• _Work request_
Everything from the line containing "Fixpoint last_index_byte (s" through the line containing "Proof. induction a; simpl; [by" in the listing below should be copied exactly, and nothing more.

• _Recorded information_

★ ★ ★ ★

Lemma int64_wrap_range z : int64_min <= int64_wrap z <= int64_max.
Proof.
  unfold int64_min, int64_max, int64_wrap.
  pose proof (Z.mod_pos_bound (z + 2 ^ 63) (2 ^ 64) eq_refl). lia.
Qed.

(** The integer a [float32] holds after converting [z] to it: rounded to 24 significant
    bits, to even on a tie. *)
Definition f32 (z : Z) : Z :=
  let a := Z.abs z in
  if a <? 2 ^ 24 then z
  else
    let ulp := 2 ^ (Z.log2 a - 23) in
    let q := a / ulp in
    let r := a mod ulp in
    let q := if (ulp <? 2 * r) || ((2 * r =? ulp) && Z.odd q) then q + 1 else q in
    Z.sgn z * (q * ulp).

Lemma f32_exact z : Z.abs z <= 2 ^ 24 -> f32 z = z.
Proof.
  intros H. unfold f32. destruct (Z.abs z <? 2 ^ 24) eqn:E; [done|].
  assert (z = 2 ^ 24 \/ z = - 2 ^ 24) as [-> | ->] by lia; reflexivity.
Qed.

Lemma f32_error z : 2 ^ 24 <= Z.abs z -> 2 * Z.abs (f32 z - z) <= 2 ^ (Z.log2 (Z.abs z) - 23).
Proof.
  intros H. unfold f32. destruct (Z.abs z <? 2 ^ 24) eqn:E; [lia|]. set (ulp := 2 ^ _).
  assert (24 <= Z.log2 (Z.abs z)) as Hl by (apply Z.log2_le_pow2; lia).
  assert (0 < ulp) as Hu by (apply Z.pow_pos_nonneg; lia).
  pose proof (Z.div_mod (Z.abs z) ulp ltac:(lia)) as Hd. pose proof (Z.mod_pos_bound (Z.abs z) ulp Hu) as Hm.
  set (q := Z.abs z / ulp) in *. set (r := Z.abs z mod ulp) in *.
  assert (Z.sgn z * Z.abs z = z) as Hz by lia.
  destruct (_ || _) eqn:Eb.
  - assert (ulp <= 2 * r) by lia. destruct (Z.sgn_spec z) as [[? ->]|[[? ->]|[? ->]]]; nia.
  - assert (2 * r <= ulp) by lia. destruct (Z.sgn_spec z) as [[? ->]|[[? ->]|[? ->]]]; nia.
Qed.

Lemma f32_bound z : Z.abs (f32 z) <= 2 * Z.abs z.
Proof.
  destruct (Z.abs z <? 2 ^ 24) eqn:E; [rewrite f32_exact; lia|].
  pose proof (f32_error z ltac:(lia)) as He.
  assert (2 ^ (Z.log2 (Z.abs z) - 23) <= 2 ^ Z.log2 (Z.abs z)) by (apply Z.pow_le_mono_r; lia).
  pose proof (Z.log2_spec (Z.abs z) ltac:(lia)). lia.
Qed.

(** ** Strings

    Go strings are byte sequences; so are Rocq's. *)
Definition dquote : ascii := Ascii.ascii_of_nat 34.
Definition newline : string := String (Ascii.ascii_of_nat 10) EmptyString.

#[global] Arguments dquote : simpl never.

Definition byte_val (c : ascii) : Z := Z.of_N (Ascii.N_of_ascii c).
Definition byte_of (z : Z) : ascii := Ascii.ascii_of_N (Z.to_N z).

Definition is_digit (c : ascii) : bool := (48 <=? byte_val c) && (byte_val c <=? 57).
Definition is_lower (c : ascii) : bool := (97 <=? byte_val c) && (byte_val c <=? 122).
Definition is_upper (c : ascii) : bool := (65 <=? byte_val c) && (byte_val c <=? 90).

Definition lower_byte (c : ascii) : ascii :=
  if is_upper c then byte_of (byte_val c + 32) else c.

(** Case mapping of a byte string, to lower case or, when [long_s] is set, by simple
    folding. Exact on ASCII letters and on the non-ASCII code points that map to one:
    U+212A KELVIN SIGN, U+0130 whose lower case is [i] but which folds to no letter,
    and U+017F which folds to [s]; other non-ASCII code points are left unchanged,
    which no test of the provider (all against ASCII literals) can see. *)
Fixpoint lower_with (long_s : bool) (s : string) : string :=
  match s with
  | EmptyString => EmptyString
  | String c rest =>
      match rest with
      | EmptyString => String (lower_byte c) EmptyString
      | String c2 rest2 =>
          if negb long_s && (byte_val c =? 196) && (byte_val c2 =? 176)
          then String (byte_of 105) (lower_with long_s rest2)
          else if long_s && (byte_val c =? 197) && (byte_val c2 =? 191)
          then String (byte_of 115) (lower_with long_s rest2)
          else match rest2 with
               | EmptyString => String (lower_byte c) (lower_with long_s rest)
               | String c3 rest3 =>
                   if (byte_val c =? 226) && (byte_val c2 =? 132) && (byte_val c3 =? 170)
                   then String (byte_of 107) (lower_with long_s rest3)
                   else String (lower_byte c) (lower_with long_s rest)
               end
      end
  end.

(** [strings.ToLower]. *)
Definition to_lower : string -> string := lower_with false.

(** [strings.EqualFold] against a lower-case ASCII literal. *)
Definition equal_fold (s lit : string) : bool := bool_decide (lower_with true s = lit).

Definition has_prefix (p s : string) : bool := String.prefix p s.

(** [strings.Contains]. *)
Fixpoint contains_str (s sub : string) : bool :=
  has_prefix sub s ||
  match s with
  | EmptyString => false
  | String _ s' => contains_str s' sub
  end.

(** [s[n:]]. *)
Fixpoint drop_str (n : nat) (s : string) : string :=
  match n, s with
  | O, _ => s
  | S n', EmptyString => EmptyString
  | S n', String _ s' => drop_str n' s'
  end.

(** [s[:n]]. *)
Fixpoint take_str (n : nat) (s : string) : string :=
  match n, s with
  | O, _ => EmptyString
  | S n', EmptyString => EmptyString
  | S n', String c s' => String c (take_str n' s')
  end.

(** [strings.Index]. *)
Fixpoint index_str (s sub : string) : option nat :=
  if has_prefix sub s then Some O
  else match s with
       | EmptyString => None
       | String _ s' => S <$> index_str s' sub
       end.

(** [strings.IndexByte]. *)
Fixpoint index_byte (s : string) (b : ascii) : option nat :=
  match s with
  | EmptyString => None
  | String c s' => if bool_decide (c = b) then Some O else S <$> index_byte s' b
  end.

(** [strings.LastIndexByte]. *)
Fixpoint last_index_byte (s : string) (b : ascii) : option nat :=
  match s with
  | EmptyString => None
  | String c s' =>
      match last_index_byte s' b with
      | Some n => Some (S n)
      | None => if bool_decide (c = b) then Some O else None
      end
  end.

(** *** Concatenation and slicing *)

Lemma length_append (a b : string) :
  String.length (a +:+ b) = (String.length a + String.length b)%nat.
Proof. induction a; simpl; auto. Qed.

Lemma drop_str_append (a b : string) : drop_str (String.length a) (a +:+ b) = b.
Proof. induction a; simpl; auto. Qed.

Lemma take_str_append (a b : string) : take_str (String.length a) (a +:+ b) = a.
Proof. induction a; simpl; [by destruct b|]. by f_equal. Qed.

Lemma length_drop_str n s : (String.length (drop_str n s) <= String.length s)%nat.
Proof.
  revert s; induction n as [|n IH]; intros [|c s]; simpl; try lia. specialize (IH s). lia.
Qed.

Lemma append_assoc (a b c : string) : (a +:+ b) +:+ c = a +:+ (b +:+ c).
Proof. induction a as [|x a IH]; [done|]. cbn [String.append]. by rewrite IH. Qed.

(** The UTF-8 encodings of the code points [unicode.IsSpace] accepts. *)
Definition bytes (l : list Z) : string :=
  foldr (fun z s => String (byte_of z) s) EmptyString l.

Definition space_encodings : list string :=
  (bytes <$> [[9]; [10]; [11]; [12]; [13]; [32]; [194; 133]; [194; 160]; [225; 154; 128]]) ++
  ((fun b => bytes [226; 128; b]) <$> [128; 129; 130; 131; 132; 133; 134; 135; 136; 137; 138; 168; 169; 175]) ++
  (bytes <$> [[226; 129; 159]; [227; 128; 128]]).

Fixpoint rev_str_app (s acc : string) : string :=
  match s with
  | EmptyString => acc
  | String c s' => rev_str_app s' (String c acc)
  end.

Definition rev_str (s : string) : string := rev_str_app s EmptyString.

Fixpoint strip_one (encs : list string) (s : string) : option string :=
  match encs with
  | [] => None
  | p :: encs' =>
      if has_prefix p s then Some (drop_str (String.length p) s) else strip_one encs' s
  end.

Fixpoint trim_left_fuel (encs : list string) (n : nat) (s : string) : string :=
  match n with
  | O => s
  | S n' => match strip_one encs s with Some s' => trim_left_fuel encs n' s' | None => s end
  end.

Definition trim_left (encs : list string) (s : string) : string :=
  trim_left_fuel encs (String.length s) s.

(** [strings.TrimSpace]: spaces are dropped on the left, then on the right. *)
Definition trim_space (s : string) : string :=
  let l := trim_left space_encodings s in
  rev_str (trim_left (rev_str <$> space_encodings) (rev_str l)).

★ ★ ★ ★

• _Result for this task_
Fixpoint last_index_byte (s : string) (b : ascii) : option nat :=
  match s with
  | EmptyString => None
  | String c s' =>
      match last_index_byte s' b with
      | Some n => Some (S n)
      | None => if bool_decide (c = b) then Some O else None
      end
  end.

(** *** Concatenation and slicing *)

Lemma length_append (a b : string) :
  String.length (a +:+ b) = (String.length a + String.length b)%nat.
Proof. induction a; simpl; auto. Qed.

Lemma drop_str_append (a b : string) : drop_str (String.length a) (a +:+ b) = b.
Proof. induction a; simpl; auto. Qed.

Lemma take_str_append (a b : string) : take_str (String.length a) (a +:+ b) = a.
Proof. induction a; simpl; [by destruct b|]. by f_equal. Qed.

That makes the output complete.